Consecuencias y legado
El resultado global de las guerras dejó varias consecuencias de largo alcance:
- Freno a la expansión persa en el Egeo y en Grecia continental: tras las derrotas, Persia abandonó sus ambiciones inmediatas de conquista de la Grecia continental.
- Ascenso de Atenas: la guerra naval y el liderazgo en la coalición griega permitieron a Atenas consolidar su poder marítimo y dirigir la creación de la Liga de Delos (alrededor de 478 a. C.), una alianza inicialmente defensiva contra Persia que, con el tiempo, se transformó en un instrumento de la hegemonía ateniense.
- Cambios políticos y militares: la experiencia de la guerra promovió innovaciones en la estrategia naval, el uso de la falange hoplita y la coordinación entre polis que, aunque temporal y frágil, mostró la capacidad de coalición helénica frente a un enemigo externo.

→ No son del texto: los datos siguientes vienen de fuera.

(* ===== verification/PrmDb.v ===== *)
(** The parameter database [Svc::PrmDb], [crates/fprime-svc/src/prm_db.rs].

    Two bounded, insertion-ordered stores, active and staging; a file-load
    state machine; a file with a CRC and one record per parameter.  Handlers
    that touch files open one of their own and leave it closed, so the file
    system is the part of the state that remains.  [getPrm] runs on the
    caller's thread under the lock; every other handler runs on the
    component's thread, and what [getPrm] reads changes only in one locked
    assignment, so a handler is one step. *)

From stdpp Require Import list.
From S2P Require Import Prelude Serial SerialFacts Codec Fpp Packets Crc32 Comp FwString OsFile FilePaths.

(** * Data *)

Definition NUM_DB_ENTRIES : nat := 25.
Definition ENTRY_DELIMITER : Z := 0xA5.
Definition FW_PARAM_BUFFER_MAX_SIZE : nat := FW_COM_BUFFER_MAX_SIZE - 4 - 2.
Definition MIN_RECORD_SIZE : Z := 4.
Definition MAX_RECORD_SIZE : Z := Z.of_nat (FW_PARAM_BUFFER_MAX_SIZE + 4).
Definition OPCODE_PRM_SAVE_FILE : Z := 0.
Definition OPCODE_PRM_LOAD_FILE : Z := 1.
Definition OPCODE_PRM_COMMIT_STAGED : Z := 2.
Definition PRM_ID_NOT_FOUND_THROTTLE : Z := 5.

Definition ParamBuffer_new : serbuf := linear_buffer_new FW_PARAM_BUFFER_MAX_SIZE.

Inductive PrmDbType : Set := DbActive | DbStaging.
#[export] Instance PrmDbType_eq_dec : EqDecision PrmDbType.
Proof. solve_decision. Defined.
Inductive PrmDbFileLoadState : Set := PrmIdle | LoadingFileUpdates | FileUpdatesStaged.
#[export] Instance PrmDbFileLoadState_eq_dec : EqDecision PrmDbFileLoadState.
Proof. solve_decision. Defined.

Inductive PrmReadError : Set :=
| RdOpen | RdDelimiter | RdDelimiterSize | RdDelimiterValue | RdRecordSize | RdRecordSizeSize | RdRecordSizeValue
| RdParameterId | RdParameterIdSize | RdParameterValue | RdParameterValueSize | RdCrc | RdCrcSize | RdCrcBuffer | RdSeekZero.
Inductive PrmWriteError : Set :=
| WrOpen | WrDelimiter | WrDelimiterSize | WrRecordSize | WrRecordSizeSize | WrParameterId | WrParameterIdSize
| WrParameterValue | WrParameterValueSize | WrCrcPlace | WrCrcReal | WrCurrPosition | WrSeekZero | WrSeekPosition.

Inductive Merge : Set := Merge_ | Reset_.
#[export] Instance Merge_eq_dec : EqDecision Merge.
Proof. solve_decision. Defined.
Definition Merge_repr (m : Merge) : Z := match m with Merge_ => 0 | Reset_ => 1 end.
Definition Merge_VALUES : list (Z * Merge) := [(0, Merge_); (1, Reset_)]%Z.
#[export] Program Instance Merge_enum : FppEnum Merge := {|
  repr_bytes := 1; as_repr := Merge_repr; try_from := table_try_from Merge_VALUES |}.
Solve All Obligations with fpp_enum_laws.

Inductive PrmLoadAction : Set := SetParameter | SaveFileCommand | LoadFileCommand | CommitStagedCommand.
Inductive PrmUpdateType : Set := NoSlots | ParamAdded | ParamUpdated.
Inductive PrmLoadStatus : Set := LoadSuccess | LoadError.
#[export] Instance PrmLoadStatus_eq_dec : EqDecision PrmLoadStatus.
Proof. solve_decision. Defined.

Inductive PrmEvent : Set :=
| PrmIdNotFound (id : Z)
| PrmIdUpdated (id : Z)
| PrmDbFull (id : Z)
| PrmIdAdded (id : Z)
| PrmFileWriteError (stage : PrmWriteError) (record error : Z)
| PrmFileSaveComplete (records : nat)
| PrmFileReadError (stage : PrmReadError) (record error : Z)
| PrmFileLoadComplete (db : PrmDbType) (total added updated : nat)
| PrmDbCommitComplete
| PrmDbCopyAllComplete (src dest : PrmDbType)
| PrmDbFileLoadFailed
| PrmDbFileLoadInvalidAction (state : PrmDbFileLoadState) (action : PrmLoadAction)
| PrmFileBadCrc (read_crc comp_crc : Z).

Inductive PrmOut : Set :=
| PrmLog (e : PrmEvent)
| PrmCmdResponse (op cmd_seq : Z) (r : CmdResponse)
| PrmPing (key : Z).

(** * The store *)

Definition PrmDbStore : Type := list (Z * serbuf).

Fixpoint store_find (id : Z) (s : PrmDbStore) : option serbuf :=
  match s with
  | [] => None
  | (key, value) :: s' => if (key =? id)%Z then Some value else store_find id s'
  end.

(** The first entry with the key gets the value. *)
Fixpoint store_replace (id : Z) (value : serbuf) (s : PrmDbStore) : option PrmDbStore :=
  match s with
  | [] => None
  | (key, v) :: s' =>
      if (key =? id)%Z then Some ((key, value) :: s') else cons (key, v) <$> store_replace id value s'
  end.
Definition store_insert (id : Z) (value : serbuf) (s : PrmDbStore) : bool * PrmDbStore :=
  match store_replace id value s with
  | Some s' => (true, s')
  | None => if bool_decide (length s < NUM_DB_ENTRIES) then (true, s ++ [(id, value)]) else (false, s)
  end.

(** * The component *)

Record PrmDb : Type := MkPrmDb {
  prm_active : PrmDbStore;
  prm_staging : PrmDbStore;
  prm_load_state : PrmDbFileLoadState;
  prm_file_name : FwString;
  sandbox_dir : FwString;
  not_found_throttle : EventThrottle;
  prm_world : World;
}.

Definition PrmDb_new (w : World) : PrmDb :=
  MkPrmDb [] [] PrmIdle FwDefaultString_new FwDefaultString_new (EventThrottle_new PRM_ID_NOT_FOUND_THROTTLE) w.

Definition prm_set_active (a : PrmDbStore) (s : PrmDb) : PrmDb :=
  MkPrmDb a (prm_staging s) (prm_load_state s) (prm_file_name s) (sandbox_dir s) (not_found_throttle s) (prm_world s).
Definition prm_set_staging (a : PrmDbStore) (s : PrmDb) : PrmDb :=
  MkPrmDb (prm_active s) a (prm_load_state s) (prm_file_name s) (sandbox_dir s) (not_found_throttle s) (prm_world s).
Definition prm_set_state (l : PrmDbFileLoadState) (s : PrmDb) : PrmDb :=
  MkPrmDb (prm_active s) (prm_staging s) l (prm_file_name s) (sandbox_dir s) (not_found_throttle s) (prm_world s).
Definition prm_set_throttle (t : EventThrottle) (s : PrmDb) : PrmDb :=
  MkPrmDb (prm_active s) (prm_staging s) (prm_load_state s) (prm_file_name s) (sandbox_dir s) t (prm_world s).
Definition prm_set_world (w : World) (s : PrmDb) : PrmDb :=
  MkPrmDb (prm_active s) (prm_staging s) (prm_load_state s) (prm_file_name s) (sandbox_dir s) (not_found_throttle s) w.

(** [db_mut]. *)
Definition get_db (t : PrmDbType) (s : PrmDb) : PrmDbStore := match t with DbActive => prm_active s | DbStaging => prm_staging s end.
Definition set_db (t : PrmDbType) (d : PrmDbStore) (s : PrmDb) : PrmDb :=
  match t with DbActive => prm_set_active d s | DbStaging => prm_set_staging d s end.
Definition copy_db (dest src : PrmDbType) (s : PrmDb) : PrmDb :=
  if bool_decide (dest = src) then s
  else match dest with DbActive => prm_set_active (prm_staging s) s | DbStaging => prm_set_staging (prm_active s) s end.

Definition prm_configure (file : list Z) (s : PrmDb) : PrmDb :=
  MkPrmDb (prm_active s) (prm_staging s) (prm_load_state s) (set_bytes file (prm_file_name s)) (sandbox_dir s) (not_found_throttle s) (prm_world s).

Section prmdb.
Context (cwd : option FwString) (cmd_response_out : bool).
Local Notation PrmM := (CompM PrmDb PrmOut).

Definition configure_load_sandbox (directory : list Z) (s : PrmDb) : outcome PrmDb :=
  '(status, resolved) ← resolve_from_cwd cwd directory FileNameString_new;
  _ ← fw_assert (bool_decide (status = PathValid));
  let resolved := if bool_decide (list.last (as_bytes resolved) = Some slash) then resolved else append_bytes [slash] resolved in
  Ret (MkPrmDb (prm_active s) (prm_staging s) (prm_load_state s) (prm_file_name s) (set_bytes (default [] (as_str resolved)) (sandbox_dir s))
         (not_found_throttle s) (prm_world s)).

(** ** Events and responses *)

Definition prm_log (e : PrmEvent) : PrmM unit := emit (PrmLog e).
Definition prm_response (op cmd_seq : Z) (r : CmdResponse) : PrmM unit :=
  _ ← assert cmd_response_out; emit (PrmCmdResponse op cmd_seq r).
Definition log_prm_db_full (id : Z) : PrmM unit := prm_log (PrmDbFull id).
Definition log_file_load_invalid_action (st : PrmDbFileLoadState) (a : PrmLoadAction) : PrmM unit := prm_log (PrmDbFileLoadInvalidAction st a).
Definition log_read_error (stage : PrmReadError) (record error : Z) : PrmM unit := prm_log (PrmFileReadError stage record error).
Definition log_write_error (stage : PrmWriteError) (record error : Z) : PrmM unit := prm_log (PrmFileWriteError stage record error).
Definition fail_save (op cmd_seq : Z) (stage : PrmWriteError) (record error : Z) : PrmM unit :=
  _ ← log_write_error stage record error; prm_response op cmd_seq ExecutionError.

(** ** Ports *)

(** [getPrm]: the value and its validity; [val] is untouched on a miss. *)
Definition get_prm_handler (id : Z) (val : serbuf) : PrmM (ParamValid * serbuf) :=
  s ← get_state;
  match store_find id (prm_active s) with
  | Some value => mret (ParamValid_Valid, value)
  | None =>
      let '(ok, th) := ok_to_emit (not_found_throttle s) in
      _ ← put_state (prm_set_throttle th s);
      _ ← when ok (prm_log (PrmIdNotFound id));
      mret (ParamInvalid, val)
  end.

Definition update_add_prm (id : Z) (val : serbuf) (t : PrmDbType) : PrmM PrmUpdateType :=
  s ← get_state;
  let db := get_db t s in
  let '(ok, db') := store_insert id val db in
  _ ← put_state (set_db t db' s);
  mret (if negb ok then NoSlots else if bool_decide (length db < length db') then ParamAdded else ParamUpdated).

Definition set_prm_handler (id : Z) (val : serbuf) : PrmM unit :=
  s ← get_state;
  if negb (bool_decide (prm_load_state s = PrmIdle)) then log_file_load_invalid_action (prm_load_state s) SetParameter
  else
    r ← update_add_prm id val DbActive;
    match r with
    | ParamUpdated => prm_log (PrmIdUpdated id)
    | NoSlots => log_prm_db_full id
    | ParamAdded => prm_log (PrmIdAdded id)
    end.

Definition prm_ping_handler (key : Z) : PrmM unit := emit (PrmPing key).

(** ** Saving *)

(** [write_field]: the stage and the error when it fails. *)
Definition write_field (bs : list Z) (record : Z) (error_stage size_stage : PrmWriteError) (f : FileW) : option (PrmWriteError * Z * Z) * FileW :=
  let '(stat, n, f) := file_write bs Wait f in
  if negb (bool_decide (stat = FsOpOk)) then (Some (error_stage, record, FileStatus_repr stat), f)
  else if negb (bool_decide (n = length bs)) then (Some (size_stage, record, to_signed 32 (wrap 32 (Z.of_nat n))), f)
  else (None, f).

Definition record_fields (id : Z) (value : serbuf) : list (list Z * PrmWriteError * PrmWriteError) :=
  [([ENTRY_DELIMITER], WrDelimiter, WrDelimiterSize);
   (u32_bytes (wrap 32 (Z.of_nat (4 + ser_loc value))), WrRecordSize, WrRecordSizeSize);
   (u32_bytes id, WrParameterId, WrParameterIdSize);
   (as_slice value, WrParameterValue, WrParameterValueSize)].

Fixpoint write_fields (fields : list (list Z * PrmWriteError * PrmWriteError)) (record : Z) (f : FileW) (h : Hash)
    : option (PrmWriteError * Z * Z) * FileW * Hash :=
  match fields with
  | [] => (None, f, h)
  | (bs, stage, size_stage) :: fields' =>
      match write_field bs record stage size_stage f with
      | (Some e, f) => (Some e, f, h)
      | (None, f) => write_fields fields' record f (Hash_update bs h)
      end
  end.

- Tratados y paz: la llamada Paz de Calias (aprox. 449 a. C.) se cita como el acuerdo que marcó el fin de las hostilidades entre Atenas y Persia, aunque su existencia y términos exactos han sido objeto de debate entre los historiadores.
- Impacto cultural: la victoria griega impulsó la confianza cultural y política que facilitó el florecimiento del periodo clásico ateniense —en filosofía, arte y política— en las décadas siguientes.
Fuentes y controversias
La principal fuente antigua para estas guerras es Heródoto, quien recogió relatos orales y documentos de la época; por ello su obra es indispensable pero también plantea problemas de fiabilidad y exageración en cifras y detalles. La investigación moderna combina las narraciones antiguas con hallazgos arqueológicos y estudios epigráficos para reconstruir campañas, cronologías y efectos reales de los combates. Algunas cuestiones aún discutidas incluyen cifras de bajas, la cronología exacta de ciertas campañas y la naturaleza precisa de los acuerdos diplomáticos posteriores.
En conjunto, las guerras greco-persas (499–449 a. C.) fueron un conflicto decisivo que determinó el equilibrio de poder en el Mediterráneo oriental durante el siglo V a. C. y sentó las bases para la hegemonía ateniense y el desarrollo cultural del periodo clásico griego.